The 27th African Cup of Nations, a 16 -team tournament, will open in Luanda, Angola, with the hosts playing Mali on Sunday 10th January. This takes place just 7 years after the end of a 27 year long civil war. The tragic shooting incident, involving the Togo team’s bus in northern Angola, is but one feature of the fragility of an infant democracy. Estimates on the cost of staging this bi-annual extravaganza have been put at one billion dollars, in a nation that has huge petroleum and mineral deposits. The juxtaposition of wealth and poverty are starkly evident throughout the country, with more than 70% of Angolans living on less than £1.00 a day. Preparations for the tournament have coincided with Angola securing its first post-war International Monetary Fund loan of £900m, with acknowledgements from the global lender of the nation’s commitment to political and fiscal reforms. Angola clearly sees itself as a rising power on the continent. The hosting of the tournament, the visits from global notables including Hilary Clinton and the opening of embassies in Luanda emphasise its growing influence.

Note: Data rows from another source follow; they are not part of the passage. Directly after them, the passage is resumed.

(** * Apparition: multi-account check-in orchestrator

  A shallow embedding of the Python sources [database.py], [checkin.py],
  [wps_auth.py], [scheduler.py] and [app.py], and the properties of the
  orchestrator proved over it.

  Conventions of the embedding:
  - Python [int] is [Z]; [str] is [string] (UTF-8 bytes); [Optional[T]] is
    [option T]; a [dict] whose iteration order matters is an association
    list in insertion order; the process-wide registries of [app.py] are
    [gmap]s.
  - A call that may raise returns [result]; stateful code threads its
    state explicitly. An [int] that a request or a login hands to the
    store is bound to an SQL statement, which raises [OverflowError]
    unless the value fits 64 bits ([Database.sqlite_int]).
  - Capabilities that live outside the repository (the browser driven
    through Playwright, [json.loads], [urllib.parse.urlencode], the wall
    clock, [secrets]) are [Variable]s of the section that uses them. *)

From Stdlib Require Import ZArith QArith List String Ascii DecimalString DecimalZ Permutation.
From stdpp Require Import base option gmap strings list.

Set Warnings "-register-all".

Open Scope string_scope.
Open Scope list_scope.
Open Scope Z_scope.

(** ** Python values and exceptions *)

Module Py.

(** The values [json.loads] can produce. *)
Inductive json : Type :=
| JNull
| JBool (b : bool)
| JInt (z : Z)
| JFloat (q : Q)
| JStr (s : string)
| JList (l : list json)
| JDict (d : list (string * json)).

Inductive exn : Type :=
| ValueError (msg : string)
| AttributeError (msg : string)
| HTTPException (status_code : Z) (detail : string)
| OverflowError (msg : string)
| Exception (msg : string).

Inductive result (A : Type) : Type :=
| Ok (a : A)
| Raise (e : exn).
Arguments Ok {A} a.
Arguments Raise {A} e.

(** [str(e)] for the exceptions above. *)
Definition exn_str (e : exn) : string :=
  match e with
  | ValueError msg => msg
  | AttributeError msg => msg
  | HTTPException _ detail => detail
  | OverflowError msg => msg
  | Exception msg => msg
  end.

(** [str(n)] for an [int]. *)
Definition str_int (z : Z) : string := NilEmpty.string_of_int (Z.to_int z).

(** Truthiness of a [str] and of an [Optional[str]]. *)
Definition truthy (s : string) : bool := negb (String.eqb s EmptyString).

Definition truthy_opt (o : option string) : bool :=
  match o with
  | Some s => truthy s
  | None => false
  end.

(** [x or default] on strings. *)
Definition str_or (s default : string) : string :=
  if truthy s then s else default.

(** [d.get(key, default)] on an insertion-ordered dict. *)
Fixpoint dict_get (d : list (string * json)) (key : string) (default : json) : json :=
  match d with
  | [] => default
  | (k, v) :: rest => if String.eqb k key then v else dict_get rest key default
  end.

(** [d[key] = v]: an existing key keeps its position. *)
Fixpoint dict_set (d : list (string * json)) (key : string) (v : json) : list (string * json) :=
  match d with
  | [] => [(key, v)]
  | (k, x) :: rest =>
      if String.eqb k key then (k, v) :: rest else (k, x) :: dict_set rest key v
  end.

Definition newline : string := String (ascii_of_nat 10) EmptyString.

End Py.
Import Py.

(** ** database.py *)

Module User.
Record t : Type := Build {
  id : Z;
  wps_uid : Z;
  nickname : string;
  cookies : string;
  input_name : string;
  latitude : Q;
  longitude : Q;
  is_active : bool;
  created_at : string;
  last_checkin : option string;
  sendkey : option string;
  checkin_hour : option Z;
  checkin_minute : option Z
}.
End User.

Module CheckinLog.
Record t : Type := Build {
  id : Z;
  user_id : Z;
  status : string;
  message : string;
  created_at : string
}.
End CheckinLog.

Module ScheduleConfig.
Record t : Type := Build {
  id : Z;
  name : string;
  hour : Z;
  minute : Z;
  is_enabled : bool;
  created_at : string
}.
End ScheduleConfig.

Module Database.

(** The three tables, each with the counter behind its AUTOINCREMENT
    primary key. *)
Record t : Type := Build {
  users : list User.t;
  users_seq : Z;
  checkin_logs : list CheckinLog.t;
  checkin_logs_seq : Z;
  schedule_configs : list ScheduleConfig.t;
  schedule_configs_seq : Z
}.

Definition set_users (us : list User.t) (seq : Z) (db : t) : t :=
  {| users := us; users_seq := seq;
     checkin_logs := checkin_logs db; checkin_logs_seq := checkin_logs_seq db;
     schedule_configs := schedule_configs db;
     schedule_configs_seq := schedule_configs_seq db |}.

Definition set_schedule_configs (ss : list ScheduleConfig.t) (seq : Z) (db : t) : t :=
  {| users := users db; users_seq := users_seq db;
     checkin_logs := checkin_logs db; checkin_logs_seq := checkin_logs_seq db;
     schedule_configs := ss; schedule_configs_seq := seq |}.

(** An [int] bound to a [?] of a statement must fit SQLite's 64-bit
    INTEGER; for any other [int] the [execute] call raises
    [OverflowError] before the statement runs. *)
Definition sqlite_int (z : Z) : bool := (- 2 ^ 63 <=? z) && (z <? 2 ^ 63).

Definition int_too_large : exn :=
  OverflowError "Python int too large to convert to SQLite INTEGER".

(** [SELECT * FROM users WHERE id = ?], [fetchone()], for an id that
    fits. *)
Definition get_user (user_id : Z) (db : t) : option User.t :=
  find (fun u => User.id u =? user_id) (users db).

Definition get_all_active_users (db : t) : list User.t :=
  List.filter (fun u => User.is_active u) (users db).

(** [add_user]: an existing [wps_uid] has its cookies and nickname
    replaced and keeps its id; otherwise a row is inserted with the
    column defaults. [cookies_json] is [json.dumps(cookies)]. The first
    statement binds [wps_uid]. *)
Definition add_user (now : string) (wps_uid : Z) (cookies_json nickname : string)
    (db : t) : result Z * t :=
  if negb (sqlite_int wps_uid) then (Raise int_too_large, db)
  else
    match find (fun u => User.wps_uid u =? wps_uid) (users db) with
    | Some existing =>
        let upd (u : User.t) :=
          if User.wps_uid u =? wps_uid then
            User.Build (User.id u) (User.wps_uid u) nickname cookies_json
              (User.input_name u) (User.latitude u) (User.longitude u)
              (User.is_active u) (User.created_at u) (User.last_checkin u)
              (User.sendkey u) (User.checkin_hour u) (User.checkin_minute u)
          else u in
        (Ok (User.id existing), set_users (map upd (users db)) (users_seq db) db)
    | None =>
        let new_id := users_seq db + 1 in
        let row :=
          User.Build new_id wps_uid nickname cookies_json EmptyString (1001 # 10) (1001 # 10)
            true now None (Some EmptyString) None None in
        (Ok new_id, set_users (users db ++ [row]) new_id db)
    end.

(** [update_last_checkin] goes through [update_user(user_id,
    last_checkin=now)]: [UPDATE users SET last_checkin = ? WHERE id = ?]. *)
Definition update_last_checkin (now : string) (user_id : Z) (db : t) : t :=
  let upd (u : User.t) :=
    if User.id u =? user_id then
      User.Build (User.id u) (User.wps_uid u) (User.nickname u) (User.cookies u)
        (User.input_name u) (User.latitude u) (User.longitude u)
        (User.is_active u) (User.created_at u) (Some now)
        (User.sendkey u) (User.checkin_hour u) (User.checkin_minute u)
    else u in
  set_users (map upd (users db)) (users_seq db) db.

(** [INSERT INTO checkin_logs (user_id, status, message)]; returns
    [lastrowid]. *)
Definition add_checkin_log (now : string) (user_id : Z) (status message : string)
    (db : t) : Z * t :=
  let new_id := checkin_logs_seq db + 1 in
  let row := CheckinLog.Build new_id user_id status message now in
  (new_id,
   {| users := users db; users_seq := users_seq db;
      checkin_logs := checkin_logs db ++ [row]; checkin_logs_seq := new_id;
      schedule_configs := schedule_configs db;
      schedule_configs_seq := schedule_configs_seq db |}).

(** [ORDER BY hour, minute]; rows with equal keys keep their table
    order. *)
Definition schedule_le (a b : ScheduleConfig.t) : bool :=
  (ScheduleConfig.hour a <? ScheduleConfig.hour b)
  || ((ScheduleConfig.hour a =? ScheduleConfig.hour b)
      && (ScheduleConfig.minute a <=? ScheduleConfig.minute b)).

Fixpoint insert_schedule (s : ScheduleConfig.t) (l : list ScheduleConfig.t)
    : list ScheduleConfig.t :=
  match l with
  | [] => [s]
  | x :: rest => if schedule_le s x then s :: l else x :: insert_schedule s rest
  end.

Definition order_by_hour_minute (l : list ScheduleConfig.t) : list ScheduleConfig.t :=
  fold_right insert_schedule [] l.

Definition get_all_schedules (db : t) : list ScheduleConfig.t :=
  order_by_hour_minute (schedule_configs db).

Definition get_enabled_schedules (db : t) : list ScheduleConfig.t :=
  order_by_hour_minute
    (List.filter (fun s => ScheduleConfig.is_enabled s) (schedule_configs db)).

Definition in_range (lo x hi : Z) : bool := (lo <=? x) && (x <=? hi).

Definition add_schedule (now : string) (name : string) (hour minute : Z) (db : t)
    : result Z * t :=
  if negb (in_range 0 hour 23) then
    (Raise (ValueError "小时必须在 0-23 之间"), db)
  else if negb (in_range 0 minute 59) then
    (Raise (ValueError "分钟必须在 0-59 之间"), db)
  else
    let new_id := schedule_configs_seq db + 1 in
    let row := ScheduleConfig.Build new_id name hour minute true now in
    (Ok new_id, set_schedule_configs (schedule_configs db ++ [row]) new_id db).

(** The keyword arguments of [update_schedule]: a key is present when its
    field is [Some]. These are the keys [ScheduleUpdate] can carry. *)
Record schedule_kwargs : Type := {
  kw_name : option string;
  kw_hour : option Z;
  kw_minute : option Z;
  kw_is_enabled : option bool
}.

Definition kwargs_empty (kw : schedule_kwargs) : bool :=
  match kw_name kw, kw_hour kw, kw_minute kw, kw_is_enabled kw with
  | None, None, None, None => true
  | _, _, _, _ => false
  end.

Definition apply_schedule_kwargs (kw : schedule_kwargs) (s : ScheduleConfig.t)
    : ScheduleConfig.t :=
  ScheduleConfig.Build (ScheduleConfig.id s)
    (default (ScheduleConfig.name s) (kw_name kw))
    (default (ScheduleConfig.hour s) (kw_hour kw))
    (default (ScheduleConfig.minute s) (kw_minute kw))
    (default (ScheduleConfig.is_enabled s) (kw_is_enabled kw))
    (ScheduleConfig.created_at s).

Definition out_of_range (o : option Z) (lo hi : Z) : bool :=
  match o with
  | Some x => negb (in_range lo x hi)
  | None => false
  end.

Definition update_schedule (schedule_id : Z) (kw : schedule_kwargs) (db : t)
    : result bool * t :=
  if kwargs_empty kw then (Ok false, db)
  else if out_of_range (kw_hour kw) 0 23 then
    (Raise (ValueError "小时必须在 0-23 之间"), db)
  else if out_of_range (kw_minute kw) 0 59 then
    (Raise (ValueError "分钟必须在 0-59 之间"), db)
  else if negb (sqlite_int schedule_id) then (Raise int_too_large, db)
  else
    let upd (s : ScheduleConfig.t) :=
      if ScheduleConfig.id s =? schedule_id then apply_schedule_kwargs kw s else s in
    (Ok true,
     set_schedule_configs (map upd (schedule_configs db)) (schedule_configs_seq db) db).

(** A time of day outside the accepted ranges, and keyword arguments
    that carry an hour or a minute outside them. *)
Definition bad_time (hour minute : Z) : Prop :=
  ~ (0 <= hour <= 23) \/ ~ (0 <= minute <= 59).

Definition bad_kwargs (kw : schedule_kwargs) : Prop :=
  (exists h, kw_hour kw = Some h /\ ~ (0 <= h <= 23))
  \/ (exists m, kw_minute kw = Some m /\ ~ (0 <= m <= 59)).

Definition delete_schedule (schedule_id : Z) (db : t) : result bool * t :=
  if negb (sqlite_int schedule_id) then (Raise int_too_large, db)
  else
    (Ok true,
     set_schedule_configs
       (List.filter (fun s => negb (ScheduleConfig.id s =? schedule_id)) (schedule_configs db))
       (schedule_configs_seq db) db).

Definition toggle_schedule (schedule_id : Z) (db : t) : result bool * t :=
  if negb (sqlite_int schedule_id) then (Raise int_too_large, db)
  else
    match find (fun s => ScheduleConfig.id s =? schedule_id) (schedule_configs db) with
    | None => (Ok false, db)
    | Some row =>
        let new_status := negb (ScheduleConfig.is_enabled row) in
        let upd (s : ScheduleConfig.t) :=
          if ScheduleConfig.id s =? schedule_id then
            ScheduleConfig.Build (ScheduleConfig.id s) (ScheduleConfig.name s)
              (ScheduleConfig.hour s) (ScheduleConfig.minute s) new_status
              (ScheduleConfig.created_at s)
          else s in
        (Ok new_status,
         set_schedule_configs (map upd (schedule_configs db)) (schedule_configs_seq db) db)
    end.

(** The primary key of [schedule_configs]: ids are pairwise distinct and
    none exceeds the AUTOINCREMENT counter. *)
Definition schedule_ids_ok (db : t) : Prop :=
  NoDup (ScheduleConfig.id <$> schedule_configs db)
  /\ Forall (fun s => ScheduleConfig.id s <= schedule_configs_seq db) (schedule_configs db).

End Database.

(** ** checkin.py *)

Module Checkin.

(** *** Credential normalisation *)

Definition make_cookie (name : string) (value domain path : json) : json :=
  JDict [("name", JStr name); ("value", value); ("domain", domain); ("path", path)].

(** [str(info)] for a bare value of the simple key-value shape. The text
    Python prints for floats and containers is left to [str_other]. *)
Definition py_str (str_other : json -> string) (info : json) : string :=
  match info with
  | JStr s => s
  | JInt z => str_int z
  | JNull => "None"
  | JBool true => "True"
  | JBool false => "False"
  | other => str_other other
  end.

For the 60,000 Angolan refugees who are still in the forests of the Congo and the majority of the 13 million struggling to repair and rebuild conflict-battered infrastructures, the international soccer carnival will be celebrated with religious fervour. This is the time when the African stars who play in Europe, and are watched on television in Africa, playing in English Premiership games, week by week, return to African soil. This includes idolised Chelsea striker, Didier Drogba, of the Ivory Coast, recently voted African footballer of the year. Poverty, be it rural or urban, never stops anyone from partying in Africa. Such enthusiasm challenges the stereotypes of Africa that only suggest famine, civil strife and unbridled corrupt politicians. It is a mass response of hope in the face of adversity.
The games will be played in one of four newly completed stadiums in four separate cities, which have a total capacity of only 115,000. When compared with the World Cup, to be played in South Africa later this year, very few people will be visiting Angola to give support to their national teams. Travel costs alone are prohibitively expensive with accommodation costing 400$US per night in most of Luanda’s recently completed hotels. Only a few thousand Angolans will attend the games, but hundreds of millions will receive live coverage of the same spectacle, on small screens across the continent, and in every village and town, including Freetown.